= DIRECTIONS FOR THIS TASK =
Print every line of the listing below, starting with the line that holds "if (until <=?" and going on through the line that holds "ino outcome =>", both included, and print nothing else.
-- Opening Marker --
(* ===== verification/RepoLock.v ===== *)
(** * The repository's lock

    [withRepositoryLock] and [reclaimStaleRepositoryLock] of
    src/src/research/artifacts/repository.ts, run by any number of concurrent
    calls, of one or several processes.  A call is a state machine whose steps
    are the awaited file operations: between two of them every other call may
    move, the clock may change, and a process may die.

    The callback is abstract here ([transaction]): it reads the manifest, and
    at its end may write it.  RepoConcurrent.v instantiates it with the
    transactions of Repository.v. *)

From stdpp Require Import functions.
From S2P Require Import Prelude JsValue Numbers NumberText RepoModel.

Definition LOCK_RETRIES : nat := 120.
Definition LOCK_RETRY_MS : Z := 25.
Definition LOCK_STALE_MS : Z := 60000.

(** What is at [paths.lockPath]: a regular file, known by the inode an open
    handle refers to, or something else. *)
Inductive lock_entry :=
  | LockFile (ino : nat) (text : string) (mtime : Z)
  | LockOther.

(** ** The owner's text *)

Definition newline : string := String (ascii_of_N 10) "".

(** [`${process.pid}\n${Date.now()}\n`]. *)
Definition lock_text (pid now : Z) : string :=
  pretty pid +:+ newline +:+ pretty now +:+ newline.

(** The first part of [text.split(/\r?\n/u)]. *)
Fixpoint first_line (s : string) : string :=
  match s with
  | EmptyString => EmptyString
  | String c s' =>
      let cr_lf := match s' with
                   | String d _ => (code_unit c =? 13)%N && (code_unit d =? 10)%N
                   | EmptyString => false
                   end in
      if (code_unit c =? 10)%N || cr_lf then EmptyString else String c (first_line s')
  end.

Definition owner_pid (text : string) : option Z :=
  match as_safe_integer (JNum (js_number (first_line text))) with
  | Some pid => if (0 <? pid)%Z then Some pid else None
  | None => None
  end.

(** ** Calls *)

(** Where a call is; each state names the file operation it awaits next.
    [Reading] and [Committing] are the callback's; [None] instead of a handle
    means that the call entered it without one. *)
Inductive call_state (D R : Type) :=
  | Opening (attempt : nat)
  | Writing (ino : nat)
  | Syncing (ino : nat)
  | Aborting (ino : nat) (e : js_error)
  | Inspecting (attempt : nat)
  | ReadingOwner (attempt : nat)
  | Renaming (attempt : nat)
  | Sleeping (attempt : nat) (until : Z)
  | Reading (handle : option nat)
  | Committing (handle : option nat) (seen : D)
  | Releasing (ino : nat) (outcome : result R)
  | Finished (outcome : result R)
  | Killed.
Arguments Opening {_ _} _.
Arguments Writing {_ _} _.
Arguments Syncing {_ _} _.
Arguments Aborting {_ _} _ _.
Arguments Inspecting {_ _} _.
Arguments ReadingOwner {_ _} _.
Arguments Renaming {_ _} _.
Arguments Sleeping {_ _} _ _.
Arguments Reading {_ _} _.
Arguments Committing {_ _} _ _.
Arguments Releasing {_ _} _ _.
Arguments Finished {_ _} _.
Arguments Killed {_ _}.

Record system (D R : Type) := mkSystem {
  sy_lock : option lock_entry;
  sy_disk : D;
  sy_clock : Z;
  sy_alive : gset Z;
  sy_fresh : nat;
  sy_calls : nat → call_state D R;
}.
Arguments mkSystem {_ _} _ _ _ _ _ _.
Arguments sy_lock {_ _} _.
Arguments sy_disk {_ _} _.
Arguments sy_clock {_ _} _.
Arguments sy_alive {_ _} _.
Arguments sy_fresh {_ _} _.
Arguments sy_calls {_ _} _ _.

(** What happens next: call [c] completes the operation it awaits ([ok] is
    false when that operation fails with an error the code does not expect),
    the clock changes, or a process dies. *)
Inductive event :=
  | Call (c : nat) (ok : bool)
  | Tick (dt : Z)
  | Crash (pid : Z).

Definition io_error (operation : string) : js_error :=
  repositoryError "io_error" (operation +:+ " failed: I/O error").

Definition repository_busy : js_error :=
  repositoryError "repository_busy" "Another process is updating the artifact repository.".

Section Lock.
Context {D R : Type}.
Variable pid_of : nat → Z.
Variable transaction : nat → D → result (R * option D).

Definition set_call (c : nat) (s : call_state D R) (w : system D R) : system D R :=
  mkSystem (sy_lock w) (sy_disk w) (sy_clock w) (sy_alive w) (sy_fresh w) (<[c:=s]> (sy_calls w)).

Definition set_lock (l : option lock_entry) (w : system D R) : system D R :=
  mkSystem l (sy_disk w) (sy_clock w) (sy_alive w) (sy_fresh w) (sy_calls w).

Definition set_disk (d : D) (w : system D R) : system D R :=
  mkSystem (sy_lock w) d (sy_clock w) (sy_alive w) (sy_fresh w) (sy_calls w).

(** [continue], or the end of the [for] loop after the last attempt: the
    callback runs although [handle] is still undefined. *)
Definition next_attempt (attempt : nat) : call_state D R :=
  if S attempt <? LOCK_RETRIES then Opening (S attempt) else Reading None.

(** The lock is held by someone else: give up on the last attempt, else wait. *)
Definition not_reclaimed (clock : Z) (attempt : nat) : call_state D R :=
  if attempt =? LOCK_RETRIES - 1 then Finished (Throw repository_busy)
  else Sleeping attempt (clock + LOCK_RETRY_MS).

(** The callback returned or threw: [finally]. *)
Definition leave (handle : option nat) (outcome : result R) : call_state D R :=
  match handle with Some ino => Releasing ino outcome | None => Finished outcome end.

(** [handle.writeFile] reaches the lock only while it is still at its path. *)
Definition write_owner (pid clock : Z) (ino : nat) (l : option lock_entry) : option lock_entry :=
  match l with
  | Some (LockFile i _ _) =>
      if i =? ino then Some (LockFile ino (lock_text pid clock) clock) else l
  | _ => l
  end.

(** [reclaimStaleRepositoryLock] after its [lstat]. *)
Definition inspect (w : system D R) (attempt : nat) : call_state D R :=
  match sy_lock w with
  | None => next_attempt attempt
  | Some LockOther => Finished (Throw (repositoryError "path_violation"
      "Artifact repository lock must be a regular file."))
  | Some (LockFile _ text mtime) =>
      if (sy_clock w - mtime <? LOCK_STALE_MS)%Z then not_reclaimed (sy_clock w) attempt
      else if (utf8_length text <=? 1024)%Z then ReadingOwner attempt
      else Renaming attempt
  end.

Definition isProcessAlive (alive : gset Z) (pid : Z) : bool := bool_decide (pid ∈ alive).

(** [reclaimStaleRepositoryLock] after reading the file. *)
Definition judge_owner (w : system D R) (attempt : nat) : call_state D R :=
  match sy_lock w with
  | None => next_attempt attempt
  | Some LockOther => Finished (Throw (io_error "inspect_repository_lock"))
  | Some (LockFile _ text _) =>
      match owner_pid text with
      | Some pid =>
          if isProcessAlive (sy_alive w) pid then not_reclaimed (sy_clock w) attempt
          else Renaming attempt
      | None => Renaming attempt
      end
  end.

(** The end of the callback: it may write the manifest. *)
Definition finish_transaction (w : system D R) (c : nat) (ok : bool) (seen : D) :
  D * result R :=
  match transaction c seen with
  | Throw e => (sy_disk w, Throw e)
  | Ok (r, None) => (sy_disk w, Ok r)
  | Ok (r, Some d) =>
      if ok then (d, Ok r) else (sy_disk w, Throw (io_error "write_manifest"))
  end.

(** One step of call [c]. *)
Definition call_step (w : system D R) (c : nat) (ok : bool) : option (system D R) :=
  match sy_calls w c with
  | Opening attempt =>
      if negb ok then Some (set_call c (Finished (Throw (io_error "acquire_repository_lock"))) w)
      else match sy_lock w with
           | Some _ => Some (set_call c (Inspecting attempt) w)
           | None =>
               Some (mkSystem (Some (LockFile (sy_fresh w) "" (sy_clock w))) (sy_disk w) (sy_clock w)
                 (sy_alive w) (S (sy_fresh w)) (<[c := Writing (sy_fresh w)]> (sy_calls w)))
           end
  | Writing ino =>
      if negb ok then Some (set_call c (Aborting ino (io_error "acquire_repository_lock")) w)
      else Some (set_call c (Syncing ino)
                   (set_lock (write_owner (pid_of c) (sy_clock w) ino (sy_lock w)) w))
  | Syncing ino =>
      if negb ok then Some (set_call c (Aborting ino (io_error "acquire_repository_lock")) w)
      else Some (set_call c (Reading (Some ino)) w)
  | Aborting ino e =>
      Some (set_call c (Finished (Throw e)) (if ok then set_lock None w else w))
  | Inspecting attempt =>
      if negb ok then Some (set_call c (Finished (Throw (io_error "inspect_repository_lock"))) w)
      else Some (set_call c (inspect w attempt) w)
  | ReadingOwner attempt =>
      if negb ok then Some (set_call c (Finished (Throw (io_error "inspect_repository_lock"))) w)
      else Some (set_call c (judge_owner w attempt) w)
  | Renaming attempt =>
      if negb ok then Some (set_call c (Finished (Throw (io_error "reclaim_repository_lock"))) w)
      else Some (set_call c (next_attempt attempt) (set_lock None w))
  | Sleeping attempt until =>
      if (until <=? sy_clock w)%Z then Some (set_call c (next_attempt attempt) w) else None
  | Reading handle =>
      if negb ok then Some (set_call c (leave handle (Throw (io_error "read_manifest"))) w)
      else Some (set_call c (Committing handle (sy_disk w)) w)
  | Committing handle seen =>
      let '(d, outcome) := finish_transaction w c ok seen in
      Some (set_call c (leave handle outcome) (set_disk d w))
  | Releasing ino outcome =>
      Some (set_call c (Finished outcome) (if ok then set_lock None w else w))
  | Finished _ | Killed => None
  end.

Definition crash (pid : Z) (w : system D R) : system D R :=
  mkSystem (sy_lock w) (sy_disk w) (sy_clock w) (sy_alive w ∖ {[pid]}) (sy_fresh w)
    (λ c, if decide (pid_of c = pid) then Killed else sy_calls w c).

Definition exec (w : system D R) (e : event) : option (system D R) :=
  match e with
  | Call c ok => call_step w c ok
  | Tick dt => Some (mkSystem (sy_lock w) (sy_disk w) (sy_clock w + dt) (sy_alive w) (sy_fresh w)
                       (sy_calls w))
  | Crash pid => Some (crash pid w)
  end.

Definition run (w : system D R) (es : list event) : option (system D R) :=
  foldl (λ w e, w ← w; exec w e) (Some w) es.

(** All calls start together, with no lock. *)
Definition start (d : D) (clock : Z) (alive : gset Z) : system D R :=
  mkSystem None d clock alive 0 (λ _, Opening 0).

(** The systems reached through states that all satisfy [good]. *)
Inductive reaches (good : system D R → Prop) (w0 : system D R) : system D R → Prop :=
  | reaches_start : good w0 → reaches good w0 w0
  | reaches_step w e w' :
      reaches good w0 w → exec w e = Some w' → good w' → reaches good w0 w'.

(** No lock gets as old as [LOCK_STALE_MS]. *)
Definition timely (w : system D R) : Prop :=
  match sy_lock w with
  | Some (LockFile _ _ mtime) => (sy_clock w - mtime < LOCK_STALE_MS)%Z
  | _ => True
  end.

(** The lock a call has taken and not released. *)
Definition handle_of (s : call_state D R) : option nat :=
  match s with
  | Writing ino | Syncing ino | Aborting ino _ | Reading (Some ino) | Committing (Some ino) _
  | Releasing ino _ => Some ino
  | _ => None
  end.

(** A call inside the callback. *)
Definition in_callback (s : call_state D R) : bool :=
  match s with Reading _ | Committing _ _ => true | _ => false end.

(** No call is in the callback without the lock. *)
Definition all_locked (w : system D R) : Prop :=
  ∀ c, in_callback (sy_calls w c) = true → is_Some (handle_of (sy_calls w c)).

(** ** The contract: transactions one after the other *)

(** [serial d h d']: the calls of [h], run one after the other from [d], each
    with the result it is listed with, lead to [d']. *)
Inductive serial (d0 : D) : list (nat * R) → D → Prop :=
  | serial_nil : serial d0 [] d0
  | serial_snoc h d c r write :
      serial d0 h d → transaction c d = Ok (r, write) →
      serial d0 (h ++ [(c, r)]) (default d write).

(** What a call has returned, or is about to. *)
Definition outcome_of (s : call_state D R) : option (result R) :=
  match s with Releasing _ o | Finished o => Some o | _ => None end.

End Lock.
-- Closing Marker --
= WRITTEN RESPONSE =
      if (until <=? sy_clock w)%Z then Some (set_call c (next_attempt attempt) w) else None
  | Reading handle =>
      if negb ok then Some (set_call c (leave handle (Throw (io_error "read_manifest"))) w)
      else Some (set_call c (Committing handle (sy_disk w)) w)
  | Committing handle seen =>
      let '(d, outcome) := finish_transaction w c ok seen in
      Some (set_call c (leave handle outcome) (set_disk d w))
  | Releasing ino outcome =>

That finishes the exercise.